Reproduce verbatim the lines of the material below, starting at the line with "Lemma entered_count_wake threads" and ending at the line with "(* ===== verification/ResultPipelineBehaviour.v", both inclusive; skip the rest.

*** DATA SHOWN Section Begins ***

(** A worker's operation that is not waiting brings the system closer to rest. *)
Lemma perform_cost all s i p outcome outputs cache w s' :
  arranged all s → workers s !! i = Some p → productive (graph s) (around s) p = true →
  graph_perform s (WorkerStep i outcome outputs cache w) = Some s' →
  (progress_measure s' < progress_measure s)%nat.
Proof.
  destruct s as [g e ws]. intros Hs Hp Hprod. cbn [graph_perform]. simpl in Hp. rewrite Hp.
  destruct (insert_others ws i p p Hp) as [Hperm _].
  destruct (worker_step _ _ _ _ _ _ _) as [[[p' g'] e']|] eqn:Hrun; [|done].
  cbn [mbind option_bind]. intros [= <-].
  assert (after_notify g g' ws !! i = Some (if (workCondition g' =? workCondition g)%N then p else awake p)) as Hp'.
  { unfold after_notify. case_match; [done|]. by rewrite list_lookup_fmap, Hp. }
  destruct (insert_others _ i _ p' Hp') as [_ Hperm'].
  assert (delete i (after_notify g g' ws) = after_notify g g' (delete i ws)) as Hdel.
  { unfold after_notify. case_match; [done|]. by rewrite !delete_take_drop, fmap_app, fmap_take, fmap_drop. }
  rewrite Hdel in Hperm'. unfold progress_measure. simpl. rewrite length_insert, after_notify_length.
  assert (∀ n, sum_list_with (rank n) (<[i:=p']> (after_notify g g' ws))
    = sum_list_with (rank n) (p' :: after_notify g g' (delete i ws))) as ->
    by (intros; by apply sum_list_with_Permutation_proper).
  assert (∀ n, sum_list_with (rank n) ws = sum_list_with (rank n) (p :: delete i ws)) as ->
    by (intros; by apply sum_list_with_Permutation_proper).
  csimpl.
  apply (arranged_perm _ _ _ _ _ Hperm) in Hs.
  pose proof (step_cost (length ws) all outcome outputs cache w p g e (delete i ws) p' g' e' Hs Hprod) as Hcost.
  rewrite !Nat.add_assoc. apply Hcost; [|done].
  rewrite length_delete by (by rewrite Hp). apply lookup_lt_Some in Hp. lia.
Qed.

(** ** Somebody can always go on *)

Definition can_go_on s : Prop :=
  ∃ i p, workers s !! i = Some p ∧ productive (graph s) (around s) p = true.

Lemma claims_productive all s p :
  arranged all s → phaseGate (graph s) ∈ gates_released (around s) →
  p ∈ workers s → worker_claims p ≠ None → productive (graph s) (around s) p = true.
Proof.
  intros Hs Hgate Hp Hc. destruct p as [b| | |f t gate|f t|f t|f t b|f t b|f t b|f t b|]; try done.
  simpl. rewrite (sched_gate _ _ Hs f t gate Hp). by apply bool_decide_eq_true.
Qed.

Lemma active_goes_on all s :
  scheduled all s → fits all s → phaseActive (graph s) = true → stopping (graph s) = false →
  phaseGate (graph s) ∈ gates_released (around s) → can_go_on s.
Proof.
  intros [Hs Hun] (_ & _ & _ & Hne) Hact Hstop Hgate.
  destruct (decide (inFlight (graph s) = 0%N)) as [Hi|Hi].
  - assert (tasks_held (workers s) = []) as Hheld.
    { apply length_zero_iff_nil. pose proof (sched_inFlight _ _ Hs). lia. }
    destruct (Hun Hact Hstop) as [Hready|]; [|done].
    destruct (workers s) as [|p ws] eqn:Hws; [done|]. exists 0, p. rewrite Hws. split; [done|].
    assert (p ∈ workers s) as Hp by (rewrite Hws; by left).
    pose proof (sched_running _ _ Hs p Hp) as Hv.
    assert (worker_claims p = None) as Hnone by (apply (tasks_held_nil (p :: ws)); [done|by left]).
    destruct p; try done.
    + simpl. rewrite vsize_0, (bool_decide_eq_false_2 _ Hready). simpl. by rewrite orb_true_r.
    + destruct (sched_asleep _ _ Hs Hp) as [_ Ha]. destruct (Ha Hact) as [|Hfree]; [done|].
      pose proof (sched_tasks _ _ Hs) as Ht. rewrite Hfree, Hws, Hheld in Ht. simpl in Ht.
      apply Permutation_nil in Ht.
      destruct (sched_equipped _ _ Hs) as (_ & Hts & _). by destruct (tasks (graph s)).
    + pose proof (sched_exited _ _ Hs Hp). congruence.
  - destruct (tasks_held (workers s)) as [|t ts] eqn:Hheld.
    { pose proof (sched_inFlight _ _ Hs) as Hin. rewrite Hheld in Hin. done. }
    assert (t ∈ tasks_held (workers s)) as Ht by (rewrite Hheld; by left).
    apply list_elem_of_omap in Ht as (p & Hp & Hc). pose proof Hp as [i Hlook]%list_elem_of_lookup.
    exists i, p. split; [done|]. apply (claims_productive all); try done. by destruct (worker_claims p).
Qed.
(* ===== verification/ResultPipelineControl.v ===== *)
(** The control of the result pipeline: no wakeup is lost, a thread returns only
    when it is done or the pipeline has failed, and every step is defined. *)
From S2P Require Import Prelude.
From S2P Require Import CacheTypes.
From S2P Require Import ResultTasks.
From S2P Require Import ResultTaskBehaviour.
From S2P Require Import ResultPipeline.
From S2P Require Import ResultPipelineInvariant.
#[local] Open Scope N_scope.

Section control.
Context (c : PipelineConfig).
Implicit Types (s : PipelineScheduler) (t : StageThread) (p : Pipeline).

(** ** Waking *)

Lemma wake_moves t : moves t (wake_thread t).
Proof. unfold wake_thread. destruct (pc t) eqn:Hpc; try apply moves_refl; split_and!; simpl; auto; by rewrite Hpc. Qed.

Lemma wake_ok t : thread_ok c t → thread_ok c (wake_thread t).
Proof. unfold thread_ok, wake_thread. destruct (pc t) eqn:Hpc; simpl; by rewrite ?Hpc. Qed.

Lemma wake_early t : early t → early (wake_thread t).
Proof. unfold early, wake_thread. destruct (pc t) eqn:Hpc; simpl; rewrite ?Hpc; naive_solver. Qed.

Lemma wake_entered t : entered (wake_thread t) = entered t.
Proof. unfold entered, wake_thread. destruct (pc t) eqn:Hpc; simpl; by rewrite ?Hpc. Qed.

Lemma wake_not_asleep t : pc (wake_thread t) ≠ StartAsleep ∧ pc (wake_thread t) ≠ TakeAsleep.
Proof. unfold wake_thread. destruct (pc t) eqn:Hpc; simpl; by rewrite ?Hpc. Qed.

Lemma wake_returned t : pc (wake_thread t) = Returned ↔ pc t = Returned.
Proof. unfold wake_thread. destruct (pc t) eqn:Hpc; simpl; by rewrite ?Hpc. Qed.

Lemma wake_new : wake_thread new_thread = new_thread.
Proof. done. Qed.

(** A waiting condition survives waking, and whatever keeps a failure. *)
Lemma wake_wait s s' k t :
  wait_ok c s k t → (sch_failed s = true → sch_failed s' = true) → wait_ok c s' k (wake_thread t).
Proof.
  unfold wait_ok, wake_thread. intros Hw Hf. destruct (pc t) eqn:Hpc; simpl; rewrite ?Hpc; try done.
  destruct Hw; auto.
Qed.

Definition wakes (changed : bool) (threads : list StageThread) : list StageThread :=
  if changed then wake_thread <$> threads else threads.

Lemma entered_count_cons t threads :
  entered_count (t :: threads) = (if entered t then 1 else 0) + entered_count threads.
Proof. unfold entered_count. rewrite filter_cons. destruct (entered t); simpl; lia. Qed.

Lemma entered_count_insert threads k t t' :
  threads !! k = Some t →
  entered_count (<[k := t']> threads) + (if entered t then 1 else 0)
  = entered_count threads + (if entered t' then 1 else 0).
Proof.
  revert k. induction threads as [|u threads IH]; intros [|k] Hk; simplify_eq/=.
  - rewrite !entered_count_cons. lia.
  - rewrite !entered_count_cons. specialize (IH k Hk). lia.
Qed.

Lemma entered_count_wake threads : entered_count (wake_thread <$> threads) = entered_count threads.
Proof.
  induction threads as [|t threads IH]; [done|]. rewrite fmap_cons, !entered_count_cons, IH.
  by rewrite wake_entered.
Qed.
(* ===== verification/ResultPipelineBehaviour.v ===== *)
(** What the result pipeline promises: its threads never work on the same atom,
    the frames are completed in order and verified, a call always ends, and its
    result says whether everything went well. *)
From stdpp Require Import sorting.
From S2P Require Import Prelude.
From S2P Require Import Platform.
From S2P Require Import GpuDataKey.
From S2P Require Import CacheTypes.
From S2P Require Import CacheLifecycle.
From S2P Require Import GpuTopology.
From S2P Require Import GpuContextManager.
From S2P Require Import RegistryInvariant.
From S2P Require Import DeviceCalls.
From S2P Require Import DummyTask.
From S2P Require Import TaskBehaviour.
From S2P Require Import ResultTasks.
From S2P Require Import ResultTaskBehaviour.
From S2P Require Import ResultPipeline.
From S2P Require Import ResultPipelineInvariant.
From S2P Require Import ResultPipelineControl.
From S2P Require Import ResultPipelineProgress.
#[local] Open Scope N_scope.

Section behaviour.
Context (c : PipelineConfig).
Implicit Types (p : Pipeline) (t : StageThread).

Definition slots_held p : list size_t := omap thread_slot (pl_threads p).

(** Only the consumer's verdict counts a frame. *)
Lemma thread_step_completed p k t input t' q :
  thread_step c k input t p = Some (t', q) → pl_completed q ≠ pl_completed p →
  (2 ≤ k)%nat ∧ pc t = AtWork ∧ pl_completed q = inc64 (pl_completed p)
  ∧ ∃ ok x atom, thread_slot t = Some x ∧ vat (pl_atoms p) x = Some atom
      ∧ consumer_step (cfg_bytes c) (cfg_cpuStages c) ok atom = true.
Proof.
  unfold thread_step, stage_work. destruct (pc t); try by intros [= <- <-].
  - destruct (outcome input); by intros [= <- <-].
  - destruct (negb _); [by intros [= <- <-]|]. destruct (negb _); by intros [= <- <-].
  - destruct (negb _); [by intros [= <- <-]|]. destruct (sch_take _ _ _) as [[]|]; by intros [= <- <-].
  - destruct (thread_slot t) as [x|]; cbn [mbind option_bind]; [|done].
    destruct (outcome input) as [ok|]; [|by intros [= <- <-]].
    destruct (vat (pl_atoms p) _) as [atom|] eqn:Hatom; cbn [mbind option_bind]; [|done]. destruct k as [|[|k]].
    + destruct (reset_atom _ _ _ _); cbn [mbind option_bind]; [|done].
      destruct (producer_step _ _ _ _). by intros [= <- <-].
    + destruct (_ <? _); [|by intros [= <- <-]]. destruct (cpu_execute _). by intros [= <- <-].
    + destruct (consumer_step _ _ _ _) eqn:Hstep; cbn [negb]; [|by intros [= <- <-]].
      destruct (vat (pl_latency p) _); cbn [mbind option_bind]; [|done]. intros [= <- <-] _.
      split; [lia|]. split; [done|]. split; [done|]. by eexists _, _, _.
  - destruct (thread_slot t); cbn [mbind option_bind]; [|done]. by intros [= <- <-].
Qed.

Lemma notified_data p q : pl_completed (notified p q) = pl_completed q ∧ pl_atoms (notified p q) = pl_atoms q
  ∧ pl_sched (notified p q) = pl_sched q.
Proof. unfold notified. by case_match. Qed.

*** DATA SHOWN Section Ends ***

RESULT:
Lemma entered_count_wake threads : entered_count (wake_thread <$> threads) = entered_count threads.
Proof.
  induction threads as [|t threads IH]; [done|]. rewrite fmap_cons, !entered_count_cons, IH.
  by rewrite wake_entered.
Qed.
(* ===== verification/ResultPipelineBehaviour.v ===== *)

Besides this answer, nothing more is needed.